Museums - the latest victims in the illegal trade of elephant tusks and rhino horns

WTF?



Chainsaw man caught stealing tusk from Louis XIV elephant in Paris


"Visitors to Paris's popular Museum of Natural History this weekend found a key exhibit under wraps after a man broke in and chainsawed a tusk from an elephant which once belonged to the Sun King, Louis XIV.

Police were called to the museum in the early hours of Saturday morning where they found a chainsaw still whirring after a man in his 20s escaped over a wall with a tusk over his shoulder. A police official said a neighbour of the museum on Paris's Left Bank alerted authorities after hearing a strange sawing sound at around 3am. The museum alarm system was activated and startled the intruder into fleeing just minutes after beginning his chainsaw attack. He was treated in hospital for a fractured ankle from a fall while escaping and was being questioned by investigators.

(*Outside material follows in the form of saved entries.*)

(* ===== verification/MemTypes.v ===== *)
(** * Memory stays a memory of bytes

    What every routine of the firmware libc does to memory, whatever its arguments
    are: a call that ends leaves the same addresses mapped, and bytes in them.  The
    routines are built from the accesses of [CMem]; [keeps] is closed under the
    constructions they use. *)
From S2P Require Import Prelude CMem LibMem MemEquiv Ctype LibStr Strtol Printf.

(** ** Memories of bytes *)

Definition mem_bytes (m : mem) : Prop := map_Forall (λ _ b, is_byte b) m.

Lemma mem_bytes_write a bs m : bytes bs → mem_bytes m → mem_bytes (write_bytes a bs m).
Proof.
  intros Hb. revert a m. induction Hb as [|b bs Hb Hbs IH]; intros a m Hm; [done|].
  cbn [write_bytes]. apply IH. by apply map_Forall_insert_2.
Qed.

Lemma mem_bytes_read m a n bs : mem_bytes m → read_bytes m a n = Some bs → bytes bs.
Proof.
  intros Hm Hr. pose proof (read_bytes_length _ _ _ _ Hr) as <-. apply bytes_at_read in Hr.
  apply Forall_lookup_2. intros i b Hi. eapply Hm. by eapply bytes_at_lookup.
Qed.

(** ** Programs that keep it *)

Definition preserves (m m' : mem) : Prop := dom m' = dom m ∧ (mem_bytes m → mem_bytes m').

#[export] Instance preserves_preorder : PreOrder preserves.
Proof.
  split; [by intros m|]. intros m1 m2 m3 [D1 B1] [D2 B2]. split; [congruence|auto].
Qed.

Definition keeps {A} (p : M mem A) : Prop :=
  ∀ m, match p m with Ret _ m' | Exit _ m' => preserves m m' | Stuck | OutOfFuel => True end.

Create HintDb keeps.

Lemma keeps_ret {A} (a : A) : keeps (mret a).
Proof. intros m. cbn. reflexivity. Qed.
Lemma keeps_bind {A B} (p : M mem A) (f : A → M mem B) : keeps p → (∀ a, keeps (f a)) → keeps (p ≫= f).
Proof.
  intros Hp Hf m. unfold mbind, M_bind. specialize (Hp m). destruct (p m) as [a m1| |c m1|]; try done.
  specialize (Hf a m1). destruct (f a m1); try done; by etrans.
Qed.
Lemma keeps_stuck {A} : keeps (stuck : M mem A).
Proof. done. Qed.
Lemma keeps_out_of_fuel {A} : keeps (out_of_fuel : M mem A).
Proof. done. Qed.
Lemma keeps_of_option {A} (o : option A) : keeps (of_option o).
Proof. intros m. unfold of_option. destruct o; [|done]. reflexivity. Qed.

Lemma keeps_load8 a : keeps (load8 a).
Proof. intros m. unfold load8. destruct (m !! a); [|done]. reflexivity. Qed.
Lemma keeps_load n a : keeps (load n a).
Proof. intros m. unfold load. destruct (read_bytes m a n); [|done]. reflexivity. Qed.
Lemma keeps_store n a v : keeps (store n a v).
Proof.
  intros m. unfold store. destruct (read_bytes m a n) as [bs|] eqn:E; [|done]. split.
  - apply dom_write_bytes. rewrite length_le_split. by apply (read_bytes_within _ _ _ bs).
  - apply mem_bytes_write, le_split_bytes.
Qed.
Lemma keeps_store8 a v : keeps (store8 a v).
Proof.
  intros m. unfold store8. destruct (m !! a) as [b|] eqn:E; [|done]. split.
  - rewrite dom_insert_L. apply elem_of_dom_2 in E. set_solver.
  - intros Hm. apply map_Forall_insert_2; [apply u8_byte|done].
Qed.
#[export] Hint Resolve keeps_ret keeps_stuck keeps_out_of_fuel keeps_of_option keeps_load8 keeps_load keeps_store keeps_store8 : keeps.

Ltac keeps_step :=
  first
    [ assumption
    | solve [eauto with keeps]
    | match goal with
      | |- keeps (_ ≫= _) => apply keeps_bind; [|intros ?]
      | |- keeps (if ?b then _ else _) => destruct b
      | |- keeps (match ?x with _ => _ end) => destruct x
      | |- keeps (let '_ := ?x in _) => destruct x
      end
    | progress intros ? ].
Ltac keeps := cbn zeta; repeat keeps_step.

The African elephant, whose left tusk was sawn off, was a gift from a Portuguese king to Louis XIV in 1668. It lived for 13 years in the royal menagerie in the grounds of the opulent palace of Versailles where it became the star attraction. When it died, its skeleton was transferred to the natural history collection in Paris, one of the biggest in the world alongside London's Natural History Museum."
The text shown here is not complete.